Holmes: During the ball puzzle, you were giving Hannah some stern advice. Do you think that hurt her feelings or did you two have the kind of relationship where that was OK?
Bradshaw: Those challenges take so long and it gets so hot the longer you stay out there. And you’ve still got things to do back at camp. So I just wanted to not lose. Me and Hannah had a great relationship. She was a person that I talked to a lot. Even more than Jay. And from Hannah’s perspective, she wanted to show that she could contribute. That’s a big thing for Hannah. I get it. My thing is; you have intrinsic value to me because you’re a person and you’re on my team. Right need I need you to fall back so I can make sure that we don’t go to Tribal. I figured out the puzzle and in my mind it took one person and the second person was there to cause conflict. So, I was telling her, “You need to hold the table and let me work the balls in the holes.” She wanted to keep helping. But I tried to explain to her nicely at first, “Helping is just standing still.” But at a certain point, you just have to get people to listen. So, I came across a little snappy and I apologized to her after.
Holmes: Alright, word association time. Let's start with Figgy.
Bradshaw: Cute cop dad.
Bradshaw: I want to say, “Underplayed.” Like, there was more…but we didn’t get it.
Holmes: Let’s finish with Jay.
Holmes: What was the dream end-game scenario if Bret had gone home last night?
Bradshaw: Now looking at it, I know it’s unrealistic.
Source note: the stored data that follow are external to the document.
Fixpoint prog_bind {A B} (p : prog A) (f : A → prog B) : prog B :=
  match p with
  | Ret a => f a
  | Connected k => Connected (λ b, prog_bind (k b) f)
  | Dial k => Dial (λ b, prog_bind (k b) f)
  | Uuid k => Uuid (λ s, prog_bind (k s) f)
  | Now k => Now (λ t, prog_bind (k t) f)
  | Send cmd id body k => Send cmd id body (λ b, prog_bind (k b) f)
  | StoreRequest id k => StoreRequest id (λ ch, prog_bind (k ch) f)
  | DeleteRequest id k => DeleteRequest id (prog_bind k f)
  | SelectReply ch k => SelectReply ch (λ m, prog_bind (k m) f)
  | Register h k => Register h (λ ch, prog_bind (k ch) f)
  | Cancel h ch k => Cancel h ch (prog_bind k f)
  | Receive ch k => Receive ch (λ r, prog_bind (k r) f)
  | SelectReceipt h ch k => SelectReceipt h ch (λ r, prog_bind (k r) f)
  | TryReceive ch k => TryReceive ch (λ r, prog_bind (k r) f)
  | TakeAccountState k => TakeAccountState (λ a, prog_bind (k a) f)
  | SetEvents k => SetEvents (prog_bind k f)
  end.

(** A call that may fail. *)
Definition call (A : Type) : Type := prog (client_error + A).
Definition ok {A} (a : A) : call A := Ret (inr a).
Definition fail {A} (e : client_error) : call A := Ret (inl e).
Definition call_bind {A B} (p : call A) (f : A → call B) : call B :=
  prog_bind p (λ r, match r with inl e => Ret (inl e) | inr a => f a end).

(** ** Requests by identifier ([client_chain.go]) *)

Definition sendChainRequest (cmd : string) (body : bytes) : call pb_Message :=
  Connected (λ up,
    if negb up then fail ErrNoParent
    else Uuid (λ id, StoreRequest id (λ respCh,
      Send cmd id body (λ sent,
        if sent then SelectReply respCh (λ r,
          match r with
          | Some resp => ok resp
          | None => DeleteRequest id (fail (ErrTimeout cmd))
          end)
        else DeleteRequest id (fail (ErrSend cmd)))))).

(** [ChainGetChainId] and [ChainGetBlockNumber]. *)
Definition uint64_reply (m : pb_Message) : call Z :=
  if decide (length (Body m) < 8) then fail (ErrShort (length (Body m))) else ok (default 0%Z (Uint64 (Body m))).
Definition ChainGetChainId : call Z := call_bind (sendChainRequest chainCmdGetChainId []) uint64_reply.
Definition ChainGetBlockNumber : call Z := call_bind (sendChainRequest chainCmdGetBlockNumber []) uint64_reply.

Definition GetAccountState (address : bytes) : call AccountState :=
  call_bind (sendChainRequest c_GetAccountState address) (λ m,
    if decide (Command m = c_TransactionError) then
      match HashWithError_Unmarshal (Body m) with
      | None => fail ErrUnmarshal
      | Some e => fail (ErrChain (he_Description e))
      end
    else if decide (Command m = c_AccountState) then
      match AccountState_Unmarshal (Body m) empty_account with
      | (Ok _, a) => ok a
      | _ => fail ErrUnmarshal
      end
    else fail (ErrUnexpected (Command m))).

(** A short answer gives the nonce 0. *)
Definition ChainGetNonce (address : bytes) : call Z :=
  call_bind (sendChainRequest c_GetNonce address) (λ m,
    ok (if decide (8 ≤ length (Body m)) then default 0%Z (Uint64 (Body m)) else 0%Z)).

Definition ChainGetDeviceKey (lastHash : bytes) : call LastDeviceKey :=
  call_bind (sendChainRequest c_GetDeviceKey lastHash) (λ m,
    match device_key_of (Body m) with
    | None => fail (ErrDeviceKeyLen (length (Body m)))
    | Some k => ok k
    end).

(** ** Waiting for receipts ([client.go]) *)

Definition waitReceipt (txHash : bytes) (timeout : Z) : call Receipt :=
  Register txHash (λ responseCh,
    if (timeout <=? 0)%Z then Receive responseCh (λ r, ok r)
    else SelectReceipt txHash responseCh (λ w,
      match w with
      | WReceipt r => ok r
      | WError e => Cancel txHash responseCh (fail (ErrTransaction (BytesToHash (he_Output e))))
      | WTimer => Cancel txHash responseCh (TryReceive responseCh (λ r,
          match r with Some r => ok r | None => fail ErrWaitTimeout end))
      end)).

Definition FindReceiptByHash (txHash : bytes) : call Receipt := waitReceipt txHash 20000000000.

Definition ReconnectToParent : call unit := Dial (λ up, if up then ok tt else fail ErrDial).

(** The beginning of every call: the parent connection, dialled again if it is gone. *)
Definition ensure_parent : call unit := Connected (λ up, if up then ok tt else ReconnectToParent).

(** [MessageSender.SendBytes] to the parent. *)
Definition SendBytes (cmd : string) (body : bytes) : prog bool := Uuid (λ id, Send cmd id body Ret).

Definition keep_alive_tick : prog unit := Connected (λ up, if up then prog_bind (SendBytes c_Ping []) (λ _, Ret tt) else Ret tt).

(** ** Execution *)

(** What the world decides about an action: the answer of a test or a send, an identifier, the clock,
    and the case a select takes. *)
Inductive choice := CBool (b : bool) | CString (s : string) | CTime (t : Z) | CGo | CReceive | CError | CTimer.

(** One action of a call; [None]: the choice does not fit or the action must wait. *)
Definition thread_step {A} (e : choice) (p : prog A) (c : Client) : option (prog A * list obs * Client) :=
  match p, e with
  | Connected k, CBool b => Some (k b, [], c)
  | Dial k, CBool b => Some (k b, if b then [Dialled] else [], c)
  | Uuid k, CString s => Some (k s, [], c)
  | Now k, CTime t => Some (k t, [], c)
  | Send cmd id body k, CBool b => Some (k b, [Sent cmd id body b], c)
  | StoreRequest id k, CGo =>
      Some (k (next c), [], with_next (S (next c)) (with_requests (<[id := next c]> (pendingChainRequests c)) (<[next c := []]> (replies c)) c))
  | DeleteRequest id k, CGo => Some (k, [], with_requests (delete id (pendingChainRequests c)) (replies c) c)
  | SelectReply ch k, CReceive =>
      match replies c !! ch with
      | Some (m :: rest) => Some (k (Some m), [Got m], with_requests (pendingChainRequests c) (<[ch := rest]> (replies c)) c)
      | _ => None
      end
  | SelectReply ch k, CTimer => Some (k None, [], c)
  | Register h k, CTime now =>
      Some (k (next c), [], register now h (next c) (with_next (S (next c)) (with_router (waiters c) (pendingReceipts c) (<[next c := []]> (responses c)) c)))
  | Cancel h ch k, CGo => Some (k, [], cancel h ch c)
  | Receive ch k, CReceive =>
      match responses c !! ch with
      | Some (r :: rest) => Some (k r, [], with_router (waiters c) (pendingReceipts c) (<[ch := rest]> (responses c)) c)
      | _ => None
      end
  | SelectReceipt h ch k, CReceive =>
      match responses c !! ch with
      | Some (r :: rest) => Some (k (WReceipt r), [], with_router (waiters c) (pendingReceipts c) (<[ch := rest]> (responses c)) c)
      | _ => None
      end
  | SelectReceipt h ch k, CError =>
      match transactionErrorChan c with
      | [] => None
      | e :: rest =>
          let c := with_chans (receiptChan c) rest (accountStateChan c) (deviceKeyChan c) (nonceChan c) c in
          if decide (BytesToHash (he_Hash e) = h) then Some (k (WError e), [], c) else Some (p, [Ignored e], c)
      end
  | SelectReceipt h ch k, CTimer => Some (k WTimer, [], c)
  | TryReceive ch k, CGo =>
      match responses c !! ch with
      | Some (r :: rest) => Some (k (Some r), [], with_router (waiters c) (pendingReceipts c) (<[ch := rest]> (responses c)) c)
      | _ => Some (k None, [], c)
      end
  | TakeAccountState k, CReceive =>
      match accountStateChan c with
      | [] => None
      | a :: rest => Some (k a, [], with_chans (receiptChan c) (transactionErrorChan c) rest (deviceKeyChan c) (nonceChan c) c)
      end
  | SetEvents k, CGo => Some (k, [], SetEventLogsChan c)
  | _, _ => None
  end.

(** A running call: what it was started as, what is left of it, and what it has done. *)
Record Thread (A : Type) := { t_call : prog A; t_rest : prog A; t_trace : list obs }.
#[global] Arguments t_call {A} _.
#[global] Arguments t_rest {A} _.
#[global] Arguments t_trace {A} _.

(** The client, its calls and the workers that wait to send. *)
Record Machine (A : Type) := { m_client : Client; m_threads : list (Thread A); m_sending : list send; m_log : list obs }.
#[global] Arguments m_client {A} _.
#[global] Arguments m_threads {A} _.
#[global] Arguments m_sending {A} _.
#[global] Arguments m_log {A} _.

(** A call starts; a call does an action; a worker takes a message; a waiting send is done; the router
    takes a receipt; its ticker fires. *)
Inductive event (A : Type) := Start (p : prog A) | Move (i : nat) (e : choice) | Arrive (m : pb_Message) | Deliver (i : nat) | Route (now : Z) | Tick (now : Z).
#[global] Arguments Start {A} _.
#[global] Arguments Move {A} _ _.
#[global] Arguments Arrive {A} _.
#[global] Arguments Deliver {A} _.
#[global] Arguments Route {A} _.
#[global] Arguments Tick {A} _.

Definition machine_step {A} (e : event A) (m : Machine A) : option (Machine A) :=
  match e with
  | Start p => Some {| m_client := m_client m; m_threads := m_threads m ++ [{| t_call := p; t_rest := p; t_trace := [] |}]; m_sending := m_sending m; m_log := m_log m |}
  | Move i e =>
      t ← m_threads m !! i;
      '(p, o, c) ← thread_step e (t_rest t) (m_client m);
      Some {| m_client := c; m_threads := <[i := {| t_call := t_call t; t_rest := p; t_trace := t_trace t ++ o |}]> (m_threads m);
              m_sending := m_sending m; m_log := m_log m |}
  | Arrive msg =>
      let '(r, o, c) := HandleRequest msg (m_client m) in
      Some {| m_client := c; m_threads := m_threads m; m_sending := match r with HSend s => m_sending m ++ [s] | HReturn _ => m_sending m end; m_log := m_log m ++ o |}
  | Deliver i =>
      s ← m_sending m !! i;
      c ← try_send s (m_client m);
      Some {| m_client := c; m_threads := m_threads m; m_sending := delete i (m_sending m); m_log := m_log m |}
  | Route now => c ← route_receipt now (m_client m); Some {| m_client := c; m_threads := m_threads m; m_sending := m_sending m; m_log := m_log m |}
  | Tick now => Some {| m_client := cleanup_pending now (m_client m); m_threads := m_threads m; m_sending := m_sending m; m_log := m_log m |}
  end.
But, myself, Will, and Hannah sticking together. That was my thing with the shells. There was a clear path to the end. But, that path involves letting go of the other alliances that you have. And that includes Michelle and Taylor. For Jay and Will, that would not happen. In reality, that plan would not have worked. But, nobody wants to take me to final four because I can win immunity and get to the end. I was thinking it was the least complicated way, but that’s not how “Survivor” works.
Holmes: I think we were all excited when we saw how diverse the casting was on the women's side. And yet, five of the first seven people out were women of color. What is your take on this outcome? Did something feel off out there or is that just how the cards fell regardless of race?
Bradshaw: It feels like America. You don’t feel it in the moment until you step back and look at it. Then you realize that we’re playing a social game. Part of making alliances is who you feel like you can trust. Part of who you feel like you can trust is who you feel familiar with. Part of who you feel familiar with is who you’re typically around. And part of who you’re around is who people look like. In a social game, what you look like can have an effect on what’s familiar to a person which can impact how quickly they trust you and how long they trust you. And so, maybe that had something to do with the boot order, maybe it was random. But I can say that I noticed.